Danvers, MA — Essex County Community Foundation is excited to announce the second cohort of creative leaders who will participate in the foundation’s Creative County ChangeMakers program, set to begin March 28.
Twelve artists, nonprofit and municipal heads will spend the next eight months immersed in facilitated and project-based learning, peer networking and leadership trainings, all designed to support a new network of creative civic leaders with the knowledge and skills to help build a more inclusive and sustainable arts and culture ecosystem in Essex County.
The 2022 ChangeMakers are:
Kerrie Bates, Director, Ipswich ReCreation & Culture
Aliana de la Guardia, Founder and Director, Guerilla Opera, Haverhill
Donna Keefe, Salisbury Cultural Council Arts and Cultural Initiative, Town of Salisbury Cultural Council
Nathan Lewis, Head Curator, The Satanic Temple Salem/Salem Art Gallery
Monica Manoski, Executive Director, Essex Art Center, Lawrence
John Mayer, Director, Amesbury Carriage Museum
Lisa Miller Gillespie, Co-Founder/President, Lawrence Festival of the Arts
Courtney Richardson, Director, Rocky Neck Art Colony, Gloucester
Yaya Rodriguez, Founder/CEO, Cultura Latina Dance Academy Inc Lynn
Jay Salois, Owner, VRtical Media, Salem
Sarah Slifer Swift, Director, Movement Arts Gloucester MA (MAGMA)

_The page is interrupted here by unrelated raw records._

Lemma ds_isel_Raise (d : string) (i : Z) (ds : Dataset) (e : exn) :
  ds_isel d i ds = Raise e -> xarray_error e.
Proof.
  unfold ds_isel. intro H.
  apply bind_Raise in H. destruct H as [H|[n [_ H]]].
  { right; left. unfold dim_size in H. apply of_option_Raise in H; exact H. }
  apply bind_Raise in H. destruct H as [H|[j [_ H]]].
  { left. apply normalize_index_Raise in H; exact H. }
  apply bind_Raise in H. destruct H as [H|[vars [_ H]]].
  { apply mapM_Raise in H. destruct H as [[name da] [_ H]].
    unfold on_snd in H; simpl in H.
    apply bind_Raise in H. destruct H as [H|[b [_ H]]]; [|discriminate H].
    unfold var_isel in H. destruct (mem d (da_dims da)); [|discriminate H].
    apply da_isel_Raise in H; exact H. }
  apply bind_Raise in H. destruct H as [H|[coords [_ H]]]; [|discriminate H].
  apply mapM_Raise in H. destruct H as [[name c] [_ H]].
  left. unfold coord_isel in H. destruct c as [labels|label]; [|discriminate H].
  destruct (String.eqb name d); [|discriminate H].
  apply bind_Raise in H. destruct H as [H|[l [_ H]]]; [|discriminate H].
  apply getitem_Raise in H; exact H.
Qed.

Lemma ds_getitems_Raise (columns : list string) (ds : Dataset) (e : exn) :
  ds_getitems columns ds = Raise e -> xarray_error e.
Proof.
  unfold ds_getitems. intro H.
  apply bind_Raise in H. destruct H as [H|[vars [_ H]]]; [|discriminate H].
  apply mapM_Raise in H. destruct H as [c [_ H]].
  apply bind_Raise in H. destruct H as [H|[da [_ H]]]; [|discriminate H].
  right; right. exists c. unfold ds_getitem in H. apply of_option_Raise in H; exact H.
Qed.
Lemma link_variants_agree_witness :
  exists result,
    Smithery.get_sms_qr_with_link ctx "ch_1" awaiting = (inr result, awaiting)
    /\ awaiting = awaiting
    /\ Dict.get "deep_link" result = Dict.get "deep_link" linked
    /\ Dict.get "hosted_checkout_url" result = Dict.get "hosted_checkout_url" linked
    /\ Dict.get "instructions" result = Dict.get "instructions" linked.
Proof.
  apply (link_variants_agree png_of ctx "ch_1" awaiting linked awaiting).
  vm_compute. reflexivity.
Defined.

Lemma smithery_tools_need_context_witness :
  let e := AttributeError "'NoneType' object has no attribute 'session_config'" in
  Smithery.create_sms_payment None (ok created) "+15551234567" "Hello" "anonymous" startup
  = (inl e, startup)
  /\ Smithery.pay_and_send_sms repr_of rest_client None (ok paid)
       (TwilioMessage (JStr "SM1")) "ch_1" awaiting
     = (inl e, awaiting)
  /\ Smithery.check_charge_status None (ok paid) "ch_1" awaiting = (inl e, awaiting).
Proof.
  split.
  - apply (smithery_tools_need_context repr_of rest_client (ok created)).
  - apply (smithery_tools_need_context repr_of rest_client (ok paid)).
    rewrite awaiting_record. by eexists.
Defined.

End Session.

(** * The stand-alone server under an MCP host

    Served over MCP, a tool receives the request context as [ctx] and
    tells the client what it is doing: [await ctx.info(...)], and
    [await ctx.error(...)] in the [except] clauses.  A notification that
    cannot be delivered raises in the tool.  What the client does with a
    notification is not modelled; whether the awaited call returns or
    raises is.  The two tools that write to the registry are embedded here
    with their context. *)

Module Hosted.

(** The request context: for each message, whether [await ctx.info(message)]
    and [await ctx.error(message)] return ([None]) or raise. *)
Record Context := {
  info : string -> option exn;
  error : string -> option exn
}.

(** What [if ctx: await ctx.info(message)] raises, if anything. *)
Definition info_outcome (ctx : option Context) (message : string) : option exn :=
  match ctx with
  | Some c => info c message
  | None => None
  end.

Definition error_outcome (ctx : option Context) (message : string) : option exn :=
  match ctx with
  | Some c => error c message
  | None => None
  end.

Definition notify (outcome : option exn) : M unit :=
  match outcome with
  | None => ret tt
  | Some e => raise e
  end.

(** [if ctx: await ctx.info(message)]. *)
Definition ctx_info (ctx : option Context) (message : string) : M unit :=
  notify (info_outcome ctx message).

(** [if ctx: await ctx.error(message)]. *)
Definition ctx_error (ctx : option Context) (message : string) : M unit :=
  notify (error_outcome ctx message).

Section Server.

Variable py_float : string -> exn + float.
Variable py_repr : json -> string.

(** Python's [str(e)] of an exception. *)
Variable py_exc_str : exn -> string.

(** The two [except] clauses of [create_sms_payment] and
    [pay_and_send_sms], with their notifications. *)
Definition except_opennode {A} (ctx : option Context) (e : exn) : M A :=
  match e with
  | HTTPStatusError code body =>
      let error_msg := "OpenNode API error: " +:+ pretty code +:+ " - " +:+ body in
      ctx_error ctx error_msg ;;
      raise (ValueError error_msg)
  | _ =>
      ctx_error ctx ("Error: " +:+ py_exc_str e) ;;
      raise e
  end.

(** The [try] block of [create_sms_payment]. *)
Definition create_sms_payment_try (ctx : option Context) (env : environ)
    (net : http_outcome) (phone_number message user_id : string) : M pydict :=
  price <- lift (get_sms_price py_float env) ;;
  n <- registry_len ;;
  let payload :=
    [("amount", PFloat price);
     ("currency", PStr "USD");
     ("description", PStr ("SMS to " +:+ phone_number));
     ("auto_settle", PBool false);
     ("order_id", PStr ("sms-" +:+ user_id +:+ "-" +:+ pretty n))] in
  headers <- lift (get_opennode_headers env) ;;
  response <- client_post net "https://api.opennode.com/v1/charges" payload headers ;;
  raise_for_status response ;;
  charge <- response_json response ;;
  (* charge_id = charge["data"]["id"] *)
  data <- lift (subscript charge "data") ;;
  charge_id <- lift (subscript data "id") ;;
  (* lightning_invoice = charge["data"]["lightning_invoice"]["payreq"] *)
  data <- lift (subscript charge "data") ;;
  invoice <- lift (subscript data "lightning_invoice") ;;
  lightning_invoice <- lift (subscript invoice "payreq") ;;
  (* pending_sms[charge_id] = {...} *)
  data <- lift (subscript charge "data") ;;
  hosted_checkout_url <- lift (subscript data "hosted_checkout_url") ;;
  k <- lift (hashable charge_id) ;;
  registry_setitem k
    [("user_id", PStr user_id);
     ("phone_number", PStr phone_number);
     ("message", PStr message);
     ("amount", PFloat price);
     ("lightning_invoice", PJson lightning_invoice);
     ("hosted_checkout_url", PJson hosted_checkout_url);
     ("status", PStr "pending");
     ("sent", PBool false)] ;;
  (* if ctx: await ctx.info(f"Payment created: {charge_id}") *)
  ctx_info ctx ("Payment created: " +:+ py_str py_repr charge_id) ;;
  (* return {...} *)
  data <- lift (subscript charge "data") ;;
  hosted_checkout_url <- lift (subscript data "hosted_checkout_url") ;;
  data <- lift (subscript charge "data") ;;
  invoice <- lift (subscript data "lightning_invoice") ;;
  expires_at <- lift (subscript invoice "expires_at") ;;
  ret [("charge_id", PJson charge_id);
       ("amount", PFloat price);
       ("currency", PStr "USD");
       ("phone_number", PStr phone_number);
       ("lightning_invoice", PJson lightning_invoice);
       ("hosted_checkout_url", PJson hosted_checkout_url);
       ("expires_at", PJson expires_at);
       ("instructions",
        PStr "Call get_sms_qr(charge_id) to get QR code, then pay_and_send_sms(charge_id)")].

LaCrecia Thomson, Arts and Culture Planner, City of Lynn
The program is being facilitated by Karen Ristuben, program manager for Creative County, ECCF’s efforts to strengthen arts, culture and creative enterprise in Essex County, and Doneeca Thurston, executive director of Lynn Museum/LynnArts.
“We are thrilled to begin the second year of ChangeMakers with this passionate and talented group,” said Ristuben. “Our goal is to help each participant recognize and be a catalyst for needed change in their organizations and communities.”
“We also want to build on the success of last year’s program and begin to widen this network of creative leaders who can really lean on each other for support and inspiration, share ideas and collaborate,” she added.
ChangeMakers, like much of ECCF’s work, is rooted in this collaborative process of local and regional ecosystem building and the interconnectedness of people with diverse perspectives and different backgrounds.
“It’s really what enables us, as a community and as a region, to solve challenges holistically and equitably, and create sustainability and resilience in our systems,” said ECCF Executive Vice President and COO Stratton Lloyd.
During the ChangeMakers program, each participant will leverage what they learn to develop a collaborative arts or culture-based project – for which they will receive $1,000 to seed – meant to inspire additional work in their respective communities.
“By supporting our ChangeMakers in this work, we have the chance to help build trust, form innovative partnerships and empower this group to implement lasting change in their cities and towns,” said Ristuben.
Last year’s ChangeMaker projects included a Hispanic and Latinx Heritage Month festival in Methuen; a creative apprenticeship program in Haverhill; a mobile, multi-media exhibit exploring the isolation experienced by disabled residents; and a spatial justice project for longtime survivors of HIV on the North Shore, which went on to receive additional funding from the New England Foundation for the Arts.
“Being a part of this cohort was definitely inspiring for me in terms of what we’ve learned and just hearing from everyone and exchanging our knowledge base on how to overcome obstacles when trying to make the case for public art,” said musician and Methuen City Councilor Eunice Zeigler, who was a 2021 ChangeMaker.